Return every line from the one with "(name : string)" through the one with "(autoAck exclusive noLocal", inclusive, exactly as it appears below.

*Stored data entries*:
--- START ---

(* ===== verification/_CoqProject ===== *)
-Q . S2P
Prelude.v
Prog.v
Machine.v
AmqpData.v
Errors.v
MaskURL.v
Retry.v
Config.v
Amqp.v
Topology.v
Instr.v
Dial.v
Consumer.v
Session.v
Script.v
Delivery.v
DeliveryProps.v
SessionProps.v
ConnectProps.v
Workers.v
DialProps.v
Pool.v
Publisher.v
PoolMachine.v
PoolOwns.v
PoolClient.v
PubScript.v
PoolLock.v
PoolMu.v
PoolProps.v
PoolConfirm.v
ConnMachine.v
PoolAge.v
Expand.v
PublisherProps.v
Retries.v
FastPath.v
Carrier.v
Otel.v
OtelProps.v
OtelTrace.v
Slog.v
(* ===== verification/Retry.v ===== *)
(** * Retry: the retry-count header (internal/amqpx/retry.go). *)
From S2P Require Import Prelude AmqpData Errors.

Definition RetryCountHeader : string := "x-retry-count".

(** Conversions to [int] of an [int32] or [int64] keep the value on 64-bit platforms. *)
Definition ReadRetryCount (headers : Table) : Z :=
  match headers with
  | None => 0
  | Some h =>
      match h !! RetryCountHeader with
      | None => 0
      | Some (VInt32 v) => v
      | Some (VInt64 v) => v
      | Some (VInt v) => v
      | Some _ => 0
      end
  end.

Definition NextRetryHeaders (original : Table) (count : Z) : result Table :=
  if bool_decide (count > MaxInt32) || bool_decide (count < MinInt32) then
    Err (EErrorf "rabbitmq: retry count out of int32 range: %d" [AInt count] [])
  else
    let headers : table := ∅ in
    let headers := tbl original ∪ headers in (* maps.Copy *)
    Ok (Some (<[RetryCountHeader := VInt32 (wrap 32 count)]> headers)).

(** ** Properties *)

Lemma NextRetryHeaders_spec original count :
  NextRetryHeaders original count =
    if bool_decide (in_int32 count)
    then Ok (Some (<[RetryCountHeader := VInt32 count]> (tbl original)))
    else Err (EErrorf "rabbitmq: retry count out of int32 range: %d" [AInt count] []).
Proof.
  unfold NextRetryHeaders. rewrite (right_id_L ∅ (∪)).
  destruct (decide (in_int32 count)) as [Hc|Hc].
  - rewrite (bool_decide_true (in_int32 _)), wrap32_id by done. unfold in_int32 in Hc.
    rewrite !bool_decide_false by lia. done.
  - rewrite (bool_decide_false (in_int32 _)) by done. unfold in_int32 in Hc.
    destruct (decide (count > MaxInt32)).
    + by rewrite bool_decide_true.
    + rewrite (bool_decide_true (count < _)) by lia. by rewrite orb_true_r.
Qed.

(** Writing a retry count and reading it back gives the count, for every count that fits the
    header's int32. *)
Theorem NextRetryHeaders_roundtrip original count :
  in_int32 count ->
  exists headers, NextRetryHeaders original count = Ok headers /\ ReadRetryCount headers = count.
Proof.
  intros Hc. rewrite NextRetryHeaders_spec, bool_decide_true by done.
  eexists. split; [done|]. simpl. by rewrite lookup_insert_eq.
Qed.

Lemma NextRetryHeaders_roundtrip_witness :
  exists headers, NextRetryHeaders (Some {[ "foo" := VString "bar" ]}) 2 = Ok headers
    /\ ReadRetryCount headers = 2.
Proof.
  apply (NextRetryHeaders_roundtrip (Some {[ "foo" := VString "bar" ]}) 2). unfold in_int32.
  unfold MinInt32, MaxInt32. lia.
Defined.

(** The next headers differ from the original ones in the retry counter only, and a count
    that does not fit in 32 bits is an error, never a truncated header. *)
Theorem NextRetryHeaders_frame original count :
  match NextRetryHeaders original count with
  | Ok headers =>
      in_int32 count /\
      forall k, tbl headers !! k =
        if decide (k = RetryCountHeader) then Some (VInt32 count) else tbl original !! k
  | Err _ => ~ in_int32 count
  end.
Proof.
  rewrite NextRetryHeaders_spec. case_bool_decide as Hc; [|done].
  split; [done|]. intros k. simpl.
  destruct (decide (k = RetryCountHeader)) as [->|]; [apply lookup_insert_eq|].
  by apply lookup_insert_ne.
Qed.

Example ReadRetryCount_unexpected : ReadRetryCount (Some {[ RetryCountHeader := VString "nope" ]}) = 0.
Proof. reflexivity. Qed.
(* ===== verification/Amqp.v ===== *)
(** * Amqp: the operations of amqp091-go, of the clock, of contexts and of the logger.

    amqp091-go is not part of the repository: its methods are operations whose answers the
    environment chooses.  Where the library drops an error with [_ =], the operation has no
    answer; a Go pair of a value and an error is a [result]. *)
From S2P Require Import Prelude AmqpData Errors Prog.

(** Contexts, as far as the library builds them. *)
Inductive context : Type :=
| Background                               (* context.Background() *)
| CtxValue (n : nat)                       (* a caller's or an Instrumentation's context *)
| WithCancel (parent : context)            (* context.WithCancel(parent) *)
| WithTimeout (parent : context) (d : Z).  (* context.WithTimeout(parent, d) *)

(** Channels of deliveries, of close notifications and of returned messages, and deferred
    confirmations, are handles. *)
Inductive amqpE : Type -> Type :=
(* *amqp.Connection *)
| ConnIsClosed (c : conn) : amqpE bool
| ConnClose (c : conn) : amqpE unit
| ConnChannel (c : conn) : amqpE (result channel)
| ConnNotifyClose (c : conn) : amqpE nat
(* *amqp.Channel *)
| ChIsClosed (ch : channel) : amqpE bool
| ChClose (ch : channel) : amqpE unit
| ChQos (ch : channel) (prefetchCount prefetchSize : Z) (global_ : bool) : amqpE (option error)
| ChConfirm (ch : channel) (noWait : bool) : amqpE (option error)
| ChExchangeDeclare (ch : channel) (name kind : string)
    (durable autoDelete internal noWait : bool) (args : Table) : amqpE (option error)
| ChQueueDeclare (ch : channel) (name : string)
    (durable autoDelete exclusive noWait : bool) (args : Table) : amqpE (option error)
| ChQueueBind (ch : channel) (name key exchange : string) (noWait : bool) (args : Table)
    : amqpE (option error)
| ChConsume (ch : channel) (queue consumer : string)
    (autoAck exclusive noLocal noWait : bool) (args : Table) : amqpE (result nat)
| ChNotifyClose (ch : channel) : amqpE nat
| ChNotifyReturn (ch : channel) : amqpE nat
| ChPublish (ch : channel) (ctx : context) (exchange key : string) (mandatory immediate : bool)
    (msg : Publishing.t) : amqpE (option error)
| ChPublishDeferred (ch : channel) (ctx : context) (exchange key : string)
    (mandatory immediate : bool) (msg : Publishing.t) : amqpE (result (option nat))
(* *amqp.DeferredConfirmation *)
| DcWaitContext (dc : nat) (ctx : context) : amqpE (result bool)
(* amqp.Delivery *)
| DeliveryAck (tag : delivery_tag) (multiple : bool) : amqpE unit
| DeliveryNack (tag : delivery_tag) (multiple requeue : bool) : amqpE unit.

Inductive sysE : Type -> Type :=
| TimeNow : sysE Z
(* select { case <-ctx.Done(): true; default: false } *)
| CtxPoll (ctx : context) : sysE bool
(* select { case <-ctx.Done(): true; case <-timer.C: false } with a new timer of d *)
| CtxOrTimer (ctx : context) (d : Z) : sysE bool
(* ctx.Err() after ctx.Done() *)
| CtxErr (ctx : context) : sysE ctx_error.

(** pkg/rabbitmq/logging: fields and the Logger interface. *)
Inductive field_value : Type :=
| FString (s : string)
| FInt (z : Z)
| FInt64 (z : Z)
| FBool (b : bool)
| FDuration (d : Z)
| FError (e : option error)
| FAny (printed : string).

Record Field : Type := mkField { Key : string; Value : field_value }.

Definition logString (key value : string) : Field := mkField key (FString value).
Definition logInt (key : string) (value : Z) : Field := mkField key (FInt value).
Definition logInt64 (key : string) (value : Z) : Field := mkField key (FInt64 value).
Definition logBool (key : string) (value : bool) : Field := mkField key (FBool value).
Definition logDuration (key : string) (value : Z) : Field := mkField key (FDuration value).
Definition logAny (key : string) (printed : string) : Field := mkField key (FAny printed).
Definition logErr (err : option error) : Field := mkField "error" (FError err).

Inductive level : Type := Debug | Info | Warn | Error.

(** The methods of the configured Logger. *)
Inductive logE : Type -> Type :=
| Log (l : level) (ctx : context) (msg : string) (fields : list Field) : logE unit.

Abbreviation log_info ctx msg fields := (trigger (Log Info ctx msg fields)).
Abbreviation log_warn ctx msg fields := (trigger (Log Warn ctx msg fields)).
Abbreviation log_error ctx msg fields := (trigger (Log Error ctx msg fields)).

(** ** A concrete environment *)

(** A broker that accepts everything: the answers of the concrete runs. *)
Definition good_amqp {X} (e : amqpE X) : X :=
  match e with
  | ConnIsClosed _ => false
  | ConnClose _ => tt
  | ConnChannel _ => Ok 1%nat
  | ConnNotifyClose _ => 2%nat
  | ChIsClosed _ => false
  | ChClose _ => tt
  | ChQos _ _ _ _ => None
  | ChConfirm _ _ => None
  | ChExchangeDeclare _ _ _ _ _ _ _ _ => None
  | ChQueueDeclare _ _ _ _ _ _ _ => None
  | ChQueueBind _ _ _ _ _ _ => None
  | ChConsume _ _ _ _ _ _ _ _ => Ok 3%nat
  | ChNotifyClose _ => 4%nat
  | ChNotifyReturn _ => 5%nat
  | ChPublish _ _ _ _ _ _ _ => None
  | ChPublishDeferred _ _ _ _ _ _ _ => Ok (Some 6%nat)
  | DcWaitContext _ _ => Ok true
  | DeliveryAck _ _ => tt
  | DeliveryNack _ _ _ => tt
  end.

--- END ---

*ANSWER TO THIS TASK*:
| ChQueueDeclare (ch : channel) (name : string)
    (durable autoDelete exclusive noWait : bool) (args : Table) : amqpE (option error)
| ChQueueBind (ch : channel) (name key exchange : string) (noWait : bool) (args : Table)
    : amqpE (option error)
| ChConsume (ch : channel) (queue consumer : string)
    (autoAck exclusive noLocal noWait : bool) (args : Table) : amqpE (result nat)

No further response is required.